(* ===== verification/Eligibility.v ===== *)
(** * Eligibility

    attempt/eligibility.service.ts: whether a learner may start an attempt on
    an activity version, with the reason codes of every failed check.  The
    messages and contexts of the reasons are not modelled. *)
From S2P Require Import Prelude JsNum Binary64 Effects Schema AttemptStatus Bkt SkillGraph Mastery.

Module EligibilityConstants.
Definition MAX_CONCURRENT_ENVIRONMENTS_PER_LEARNER : nat := 1.
End EligibilityConstants.

Record EligibilityResult := mkEligibilityResult { eligible : bool; reasons : list string }.

Section EligibilityService.
Context `{Rounding}.
(** DISABLE_LAB_QUOTA = "true". *)
Variable quotaDisabled : bool.

Definition primary_skills (activityVersionId : Id) (s : Store) : list Id :=
  as_skill_id <$> List.filter (fun r => Nat.eqb (as_version_id r) activityVersionId && as_is_primary r)
                    (activity_skills s).

Definition active_attempts (userId : Id) (s : Store) : list (Id * Attempt) :=
  List.filter (fun kv => Nat.eqb (user_id kv.2) userId && includes QUOTA_STATUSES (status kv.2))
    (map_to_list (attempts s)).

Definition startable (st : ActivityVersionStatus) : bool := includes [V_PUBLISHED; V_CANARY] st.

Definition cooling_down (state : option LearnerActivityState) (clock : Z) : bool :=
  match state ≫= la_cooldown_until with Some until => Z.ltb clock until | None => false end.

(** The loop over the primary skills. *)
Definition check_prerequisites (userId : Id) (skillIds : list Id) : prog Store (list string) :=
  let* failed := for_map skillIds (fun skill_id =>
    let* ancestors := getRequiresAncestors skill_id in
    let* gateMet := meetsRequiresGate userId ancestors in
    Ret (if gateMet then [] else ["PREREQUISITE_NOT_MET"%string])) in
  Ret (concat failed).

Definition check (userId activityVersionId : Id) : prog Store EligibilityResult :=
  let* version := select (fun s => versions s !! activityVersionId) in
  match version with
  | None => Ret (mkEligibilityResult false ["ACTIVITY_NOT_PUBLISHED"%string])
  | Some version =>
      let r1 := if startable (av_status version) then [] else ["ACTIVITY_NOT_PUBLISHED"%string] in
      let* primarySkills := select (primary_skills activityVersionId) in
      let* r2 := check_prerequisites userId primarySkills in
      let* ' (learnerState, clock) :=
        select (fun s => (activity_states s !! (userId, av_activity_id version), now s)) in
      let r3 := if cooling_down learnerState clock then ["COOLDOWN_ACTIVE"%string] else [] in
      let* r4 :=
        (if quotaDisabled then Ret []
         else let* activeCount := select (fun s => length (active_attempts userId s)) in
              Ret (if Nat.leb EligibilityConstants.MAX_CONCURRENT_ENVIRONMENTS_PER_LEARNER activeCount
                   then ["CONCURRENT_QUOTA_EXCEEDED"%string] else [])) in
      let reasons := r1 ++ r2 ++ r3 ++ r4 in
      Ret (mkEligibilityResult (Nat.eqb (length reasons) 0) reasons)
  end.
End EligibilityService.

(** ** What the check decides *)
Section EligibilityLaws.
Context `{Rounding}.

Lemma run_meetsRequiresGate u ids s : run (meetsRequiresGate u ids) s = (inr (gate_met u ids s), s).
Proof. now destruct ids. Qed.

Definition prerequisite_met (u : Id) (s : Store) (skill : Id) : bool :=
  gate_met u (requires_ancestors (skill_closure s) skill) s.

Lemma run_check_prerequisites u l s :
  run (check_prerequisites u l) s =
  (inr (concat ((fun k => if prerequisite_met u s k then [] else ["PREREQUISITE_NOT_MET"%string]) <$> l)), s).
Proof.
  unfold check_prerequisites. rewrite run_bind.
  assert (E : forall l, run (for_map l (fun k => let* a := getRequiresAncestors k in let* g := meetsRequiresGate u a in
      Ret (if g then [] else ["PREREQUISITE_NOT_MET"%string]))) s =
    (inr ((fun k => if prerequisite_met u s k then [] else ["PREREQUISITE_NOT_MET"%string]) <$> l), s)).
  { clear l. induction l as [|k l IH]; [easy |]. cbn [for_map]. unfold getRequiresAncestors at 1.
    run_simpl. rewrite run_meetsRequiresGate. run_simpl. rewrite IH. reflexivity. }
  now rewrite E.
Qed.

Definition reasons_of (q : bool) (u v : Id) (version : ActivityVersion) (s : Store) : list string :=
  (if startable (av_status version) then [] else ["ACTIVITY_NOT_PUBLISHED"%string]) ++
  concat ((fun k => if prerequisite_met u s k then [] else ["PREREQUISITE_NOT_MET"%string]) <$> primary_skills v s) ++
  (if cooling_down (activity_states s !! (u, av_activity_id version)) (now s) then ["COOLDOWN_ACTIVE"%string] else []) ++
  (if q then [] else if Nat.leb 1 (length (active_attempts u s)) then ["CONCURRENT_QUOTA_EXCEEDED"%string] else []).

Lemma run_check q u v s :
  run (check q u v) s =
  match versions s !! v with
  | None => (inr (mkEligibilityResult false ["ACTIVITY_NOT_PUBLISHED"%string]), s)
  | Some version =>
      let rs := reasons_of q u v version s in (inr (mkEligibilityResult (Nat.eqb (length rs) 0) rs), s)
  end.
Proof.
  unfold check. run_simpl. destruct (versions s !! v) as [version|]; [|easy].
  run_simpl. rewrite run_check_prerequisites. run_simpl. unfold reasons_of. destruct q; run_simpl; reflexivity.
Qed.

(** No attempt of the learner holds an environment. *)
Definition quota_free (u : Id) (s : Store) : Prop :=
  forall id r, attempts s !! id = Some r -> user_id r = u -> status r ∉ QUOTA_STATUSES.

Lemma active_attempts_nil u s : active_attempts u s = [] <-> quota_free u s.
Proof.
  unfold active_attempts, quota_free. split.
  - intros E id r L U I.
    assert (X : (id, r) ∈ active_attempts u s).
    { unfold active_attempts. apply list_elem_of_In, List.filter_In. split.
      - apply list_elem_of_In. now apply elem_of_map_to_list.
      - cbn. rewrite U, Nat.eqb_refl. now apply includes_spec. }
    unfold active_attempts in X. rewrite E in X. now apply elem_of_nil in X.
  - intros F. destruct (List.filter _ _) as [|[id r] l] eqn:E; [easy |].
    assert (X : In (id, r) ((id, r) :: l)) by now left. rewrite <- E in X. apply List.filter_In in X as [X P].
    apply list_elem_of_In, elem_of_map_to_list in X. cbn in P. apply andb_prop in P as [U I].
    apply Nat.eqb_eq in U. apply includes_spec in I. now apply (F id r) in I.
Qed.

Lemma concat_nil {A} (f : A -> bool) (c : string) l :
  concat ((fun k => if f k then [] else [c]) <$> l) = [] <-> forall k, k ∈ l -> f k = true.
Proof.
  induction l as [|k l IH]; cbn; [split; [intros _ k K; now apply elem_of_nil in K | easy] |].
  destruct (f k) eqn:F; cbn.
  - change (concat ((fun k => if f k then [] else [c]) <$> l) = [] <-> forall k0, k0 ∈ k :: l -> f k0 = true).
    rewrite IH. split; [intros G x [->|X]%elem_of_cons; auto | intros G x X; apply G; now right].
  - split; [easy |]. intros G. now rewrite (G k) in F by now left.
Qed.
End EligibilityLaws.

(** What makes a learner eligible for a version. *)
Definition eligible_now `{Rounding} (quotaDisabled : bool) (u v : Id) (s : Store) : Prop :=
  exists version, versions s !! v = Some version /\
    (av_status version = V_PUBLISHED \/ av_status version = V_CANARY) /\
    (forall skill a, skill ∈ primary_skills v s -> a ∈ requires_ancestors (skill_closure s) skill ->
       exists m, mastery s !! (u, a) = Some m /\ MasteryConstants.REQUIRES_GATE_THRESHOLD <= lit (sm_p_mastery m)) /\
    cooling_down (activity_states s !! (u, av_activity_id version)) (now s) = false /\
    (quotaDisabled = true \/ quota_free u s).

Lemma gate_met_spec `{Rounding} u ids s : gate_met u ids s = true <->
  forall a, a ∈ ids -> exists m, mastery s !! (u, a) = Some m /\ MasteryConstants.REQUIRES_GATE_THRESHOLD <= lit (sm_p_mastery m).
Proof.
  assert (T : 0 < MasteryConstants.REQUIRES_GATE_THRESHOLD).
  { apply Qlt_le_trans with (1 # 2); [easy |]. apply rnd_half_lb. easy. }
  unfold gate_met. rewrite forallb_forall. setoid_rewrite <- list_elem_of_In.
  split; intros G a I; specialize (G a I); cbn beta in *.
  - destruct (mastery s !! (u, a)) as [m|]; qprop; [eauto | lra].
  - destruct G as (m & -> & B). now apply Qleb_le.
Qed.

Lemma reasons_nil `{Rounding} q u v version s : versions s !! v = Some version ->
  (reasons_of q u v version s = [] <-> eligible_now q u v s).
Proof.
  intros V. unfold reasons_of. rewrite !app_nil, concat_nil. unfold prerequisite_met.
  setoid_rewrite gate_met_spec. unfold eligible_now. split.
  - intros (A & B & C & D). exists version. split_and!; [easy | | intros k a K; now apply B | | ].
    + destruct (av_status version); cbn in A; try easy; auto.
    + now destruct (cooling_down _ _).
    + destruct q; [now left | right]. apply active_attempts_nil. now destruct (active_attempts u s).
  - intros (version' & V' & A & B & C & D). rewrite V in V'. injection V' as <-. split_and!.
    + now destruct A as [-> | ->].
    + intros k K a. now apply B.
    + now rewrite C.
    + destruct D as [-> |D]; [easy |]. apply active_attempts_nil in D. rewrite D. now destruct q.
Qed.

(** C25: The eligibility check reads only; it answers eligible exactly when the
    version is published (or canary), every skill that a primary skill requires
    is mastered to at least 0.55, no cooldown is running on the activity and,
    unless the quota is disabled, the learner has no attempt from PROVISIONING
    to EVALUATING; and it is eligible exactly when it gives no reason. *)
Theorem eligibility_correct `{Rounding} q u v s :
  exists r, run (check q u v) s = (inr r, s) /\
    (eligible r = true <-> eligible_now q u v s) /\ (eligible r = true <-> reasons r = []).
Proof.
  rewrite run_check. destruct (versions s !! v) as [version|] eqn:V.
  - eexists. split; [reflexivity |]. cbn [eligible reasons].
    assert (E : Nat.eqb (length (reasons_of q u v version s)) 0 = true <-> reasons_of q u v version s = [])
      by (rewrite Nat.eqb_eq; now destruct (reasons_of q u v version s)).
    rewrite <- (reasons_nil q u v version s V). now rewrite E.
  - eexists. split; [reflexivity |]. cbn. split; split; try easy. intros (version & V' & _). congruence.
Qed.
━━━━━━━━━━━━━━━━
Beginning with the first line of the records above, reproduce each line exactly, ending at the line that contains "let* ancestors := getRequiresAncestors", and leave out everything else.

(* ===== verification/Eligibility.v ===== *)
(** * Eligibility

    attempt/eligibility.service.ts: whether a learner may start an attempt on
    an activity version, with the reason codes of every failed check.  The
    messages and contexts of the reasons are not modelled. *)
From S2P Require Import Prelude JsNum Binary64 Effects Schema AttemptStatus Bkt SkillGraph Mastery.

Module EligibilityConstants.
Definition MAX_CONCURRENT_ENVIRONMENTS_PER_LEARNER : nat := 1.
End EligibilityConstants.

Record EligibilityResult := mkEligibilityResult { eligible : bool; reasons : list string }.

Section EligibilityService.
Context `{Rounding}.
(** DISABLE_LAB_QUOTA = "true". *)
Variable quotaDisabled : bool.

Definition primary_skills (activityVersionId : Id) (s : Store) : list Id :=
  as_skill_id <$> List.filter (fun r => Nat.eqb (as_version_id r) activityVersionId && as_is_primary r)
                    (activity_skills s).

Definition active_attempts (userId : Id) (s : Store) : list (Id * Attempt) :=
  List.filter (fun kv => Nat.eqb (user_id kv.2) userId && includes QUOTA_STATUSES (status kv.2))
    (map_to_list (attempts s)).

Definition startable (st : ActivityVersionStatus) : bool := includes [V_PUBLISHED; V_CANARY] st.

Definition cooling_down (state : option LearnerActivityState) (clock : Z) : bool :=
  match state ≫= la_cooldown_until with Some until => Z.ltb clock until | None => false end.

(** The loop over the primary skills. *)
Definition check_prerequisites (userId : Id) (skillIds : list Id) : prog Store (list string) :=
  let* failed := for_map skillIds (fun skill_id =>
    let* ancestors := getRequiresAncestors skill_id in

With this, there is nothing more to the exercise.